Getty Images v. Stability AI reflects an input-centred theory of infringement. The dispute was initially significant because it raised a question whether the copying and ingestion of copyrighted works into training datasets constitutes reproduction under UK copyright law, irrespective of any outputs.

Getty’s position treated dataset construction as the relevant act of copying, arguing that infringement arises at the point of ingestion. Stability, by contrast, characterised training as non-expressive statistical processing in which works are not stored in a meaningful expressive form but transformed into mathematical representations.
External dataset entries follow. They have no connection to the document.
(** The root that [os.path.splitext] returns is the name without its
    extension. *)
Lemma splitext_stem (p : Uni.ustring) : (Uni.splitext p).1 = Uni.stem p.
Proof.
  assert (Hdecomp : exists d comp, p = d ++ comp /\ (47 ∉ comp)
                      /\ Uni.rfind p 47 + 1 = Z.of_nat (length d)
                      /\ (d = [] \/ exists d', d = d' ++ [47])).
  { destruct (split_last 47 p) as [Hno | (pre & post & -> & Hpost)].
    - exists [], p. rewrite rfind_notin by exact Hno. auto.
    - exists (pre ++ [47]), post. rewrite <- app_assoc. simpl.
      rewrite rfind_last by exact Hpost. rewrite length_app. simpl.
      repeat split; [exact Hpost | lia | right; exists pre; reflexivity]. }
  destruct Hdecomp as (d & comp & -> & Hcomp & Hsep & Hd).
  unfold Uni.stem, Uni.splitext.
  assert (Hafter : Uni.after_last 47 (d ++ comp) = comp).
  { destruct Hd as [-> | (d' & ->)]; [apply after_last_notin, Hcomp|].
    rewrite <- app_assoc. simpl. apply after_last_last, Hcomp. }
  rewrite Hafter.
  destruct (split_last 46 comp) as [Hno | (cpre & post & -> & Hpost)].
  - (* no dot in the last component *)
    assert (Hbody : existsb (Z.eqb 46) (Uni.drop_while (Z.eqb 46) comp) = false).
    { apply existsb_notin. intros Hin. apply Hno. eapply drop_while_suffix, Hin. }
    rewrite Hbody.
    assert (Hdot : (Uni.rfind (d ++ comp) 47 <? Uni.rfind (d ++ comp) 46) = false).
    { apply Z.ltb_ge.
      destruct Hd as [-> | (d' & ->)].
      - simpl. rewrite (rfind_notin 46 comp) by exact Hno.
        simpl in Hsep. lia.
      - destruct (split_last 46 d') as [Hno' | (pre' & post' & -> & Hpost')].
        + rewrite (rfind_notin 46).
          * rewrite length_app in Hsep. simpl in Hsep. lia.
          * rewrite !not_elem_of_app. repeat split; try assumption.
            intros H. apply list_elem_of_singleton in H. discriminate.
        + replace ((pre' ++ 46 :: post') ++ [47]) with (pre' ++ 46 :: (post' ++ [47]))
            in * by (rewrite <- app_assoc; reflexivity).
          rewrite <- app_assoc. simpl.
          rewrite (rfind_last 46).
          * rewrite !length_app in Hsep. simpl in Hsep. rewrite length_app in Hsep.
            simpl in Hsep. rewrite <- app_assoc in Hsep. simpl in Hsep. lia.
          * rewrite !not_elem_of_app. repeat split; try assumption.
            intros H. apply list_elem_of_singleton in H. discriminate. }
    rewrite Hdot. reflexivity.
  - (* the last dot is in the last component *)
    apply not_elem_of_app in Hcomp as [Hcpre Hcomp].
    apply not_elem_of_cons in Hcomp as [_ Hpost47].
    assert (Hdot : Uni.rfind (d ++ cpre ++ 46 :: post) 46 = Z.of_nat (length (d ++ cpre))).
    { rewrite app_assoc. apply rfind_last, Hpost. }
    rewrite Hdot. rewrite length_app in *.
    replace (Uni.rfind (d ++ cpre ++ 46 :: post) 47 <? Z.of_nat (length d + length cpre))
      with true by (symmetry; apply Z.ltb_lt; lia).
    replace (Z.to_nat (Z.of_nat (length d + length cpre)
                       - (Uni.rfind (d ++ cpre ++ 46 :: post) 47 + 1)))
      with (length cpre) by lia.
    rewrite Hsep. cbn [andb].
    rewrite (splitext_scan_spec d cpre (46 :: post)).
    destruct (leading_dots cpre) as (dots & Hcut & Hdots & Hall & Hsome).
    destruct (forallb (Z.eqb 46) cpre) eqn:Eall; cbn [negb fst].
    + (* only dots before the last dot: no extension *)
      assert (Hbody : Uni.drop_while (Z.eqb 46) (cpre ++ 46 :: post)
                      = Uni.drop_while (Z.eqb 46) post).
      { clear -Eall. induction cpre as [|a cpre IH].
        - cbn [app Uni.drop_while]. rewrite Z.eqb_refl. reflexivity.
        - cbn [app Uni.drop_while forallb] in *.
          apply andb_prop in Eall as [Ha Eall]. rewrite Ha. apply IH, Eall. }
      rewrite Hbody.
      rewrite existsb_notin; [reflexivity|].
      intros Hin. apply Hpost. eapply drop_while_suffix, Hin.
    + destruct (Hsome eq_refl) as (x & rest & Hdrop & Hx).
      assert (Hbody : Uni.drop_while (Z.eqb 46) (cpre ++ 46 :: post)
                      = (x :: rest) ++ 46 :: post).
      { rewrite Hcut at 1. rewrite Hdrop. clear -Hdots Hx.
        induction dots as [|a dots IH].
        - cbn [app Uni.drop_while]. destruct (Z.eqb_spec 46 x); [congruence | reflexivity].
        - cbn [app Uni.drop_while forallb] in *.
          apply andb_prop in Hdots as [Ha Hdots]. rewrite Ha. apply IH, Hdots. }
      rewrite Hbody.
      rewrite existsb_in by (apply elem_of_app; right; left).
      rewrite after_last_last by exact Hpost.
      unfold Uni.slice_to. rewrite Nat2Z.id. f_equal.
      rewrite !length_app. simpl. lia.
Qed.

Lemma rstrip_by_reverse (p : Z -> bool) (s : Uni.ustring) :
  Uni.rstrip_by p s = reverse (Uni.drop_while p (reverse s)).
Proof.
  induction s as [|c s IH] using rev_ind; [reflexivity|].
  rewrite reverse_app. simpl.
  assert (Hsnoc : forall t, Uni.rstrip_by p (t ++ [c])
                            = if p c then Uni.rstrip_by p t else t ++ [c]).
  { clear. induction t as [|a t IHt]; simpl; [destruct (p c); reflexivity|].
    rewrite IHt. destruct (p c) eqn:E; [reflexivity|].
    destruct (t ++ [c]) eqn:Et; [destruct t; discriminate | reflexivity]. }
  rewrite Hsnoc. destruct (p c); [exact IH|].
  rewrite reverse_cons, reverse_involutive. reflexivity.
Qed.


Lemma lower_point_single (lower_other : Uni.ustring -> Z -> Uni.ustring -> Z)
    (before : Uni.ustring) (c : Z) (after : Uni.ustring) :
  (forall b x a, 128 <= x -> 128 <= lower_other b x a) ->
  c <> 304 ->
  exists l, Uni.lower_point lower_other before c after = [l]
            /\ forall m, Uni.marker_point m -> (m =? l) = Uni.same_letter m c.
Proof.
  intros Hother Hc. unfold Uni.lower_point, Uni.same_letter.
  destruct ((65 <=? c) && (c <=? 90))%bool eqn:Hup.
  - exists (c + 32). split; [reflexivity|]. intros m (Hm & Hcap & Hk).
    apply andb_prop in Hup as [H1 H2]. apply Z.leb_le in H1, H2.
    replace (c =? m) with false by (symmetry; apply Z.eqb_neq; lia).
    cbn [orb andb]. apply Z.eqb_sym.
  - cbn [andb]. destruct (c <? 128) eqn:Hascii.
    + exists c. split; [reflexivity|]. intros m _.
      rewrite orb_false_r. apply Z.eqb_sym.
    + apply Z.ltb_ge in Hascii.
      assert (Hno : forall m, Uni.marker_point m -> ((c =? m) || false)%bool = false).
      { intros m (Hm & _). rewrite orb_false_r. apply Z.eqb_neq. lia. }
      destruct (Z.eqb_spec c 304) as [-> | _]; [contradiction|].
      destruct (Z.eqb_spec c 8490) as [-> | _].
      * exists 107. split; [reflexivity|]. intros m Hm. rewrite (Hno m Hm).
        apply Z.eqb_neq. destruct Hm as (_ & _ & Hk). exact Hk.
      * exists (lower_other before c after). split; [reflexivity|].
        intros m Hm. rewrite (Hno m Hm). specialize (Hother before c after Hascii).
        apply Z.eqb_neq. destruct Hm as (Hm & _). lia.
Qed.

(** In the lowered text of a name without U+0130 a marker stands where it
    stands in the name itself, the case of the letters set aside. *)
Lemma startswith_lower (lower_other : Uni.ustring -> Z -> Uni.ustring -> Z)
    (marker s before : Uni.ustring) :
  (forall b x a, 128 <= x -> 128 <= lower_other b x a) ->
  Forall Uni.marker_point marker ->
  304 ∉ s ->
  Uni.startswith marker (Uni.lower_from lower_other before s) = Uni.occurs_at marker s.
Proof.
  intros Hother Hmarker. revert s before.
  induction Hmarker as [|m marker Hm Hmarker IH]; intros s before Hs.
  - destruct s; reflexivity.
  - destruct s as [|c s]; [reflexivity|].
    apply not_elem_of_cons in Hs as [Hc Hs].
    destruct (lower_point_single lower_other before c s Hother) as (l & Hl & Hsame);
      [congruence|].
    cbn [Uni.lower_from Uni.occurs_at]. rewrite Hl. cbn [app Uni.startswith].
    rewrite (Hsame m Hm), (IH s (before ++ [c]) Hs).
    destruct (Uni.same_letter m c); reflexivity.
Qed.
However, this judgment did not ultimately resolve the legality of AI training. Getty’s training and development claim was abandoned because there was insufficient evidence that the relevant training had taken place in the United Kingdom.

Click here for further reading on this case.

Conditional legality under TDM

Article 3 of the Copyright Digital Single Market Directive, on the other hand, upholds an exemption for TDM for scientific research. In Robert Kneschke v LAION e.V., the Hamburg Regional Court treated dataset construction as potentially lawful as such was claimed to be carried out for scientific research purposes. In this context, “scientific research” was interpreted broadly, extending such to the preparatory stages necessary for the development of AI models.

The court accepted that copying for dataset creation may fall within the Article 3 TDM exception, provided the statutory conditions are met. Importantly, it distinguished the legality of dataset construction from the later deployment or commercial use of trained AI models. The decision was later upheld on appeal by the court, which also underlined the practical importance of effective, machine-readable rights reservations.

However, even following the appeal, this reasoning should not be read as a general permission for commercial AI training. The court confirmed that LAION could rely on the TDM exceptions in the circumstances of that case, but the decision remained tied to dataset creation, scientific-research purposes, and the validity of rights reservations in a machine-readable form. Ergo, it leaves unresolved whether, and to what extent, the same reasoning can apply to commercial AI training carried out for the development and deployment of commercial systems.

Click here for further reading on this case.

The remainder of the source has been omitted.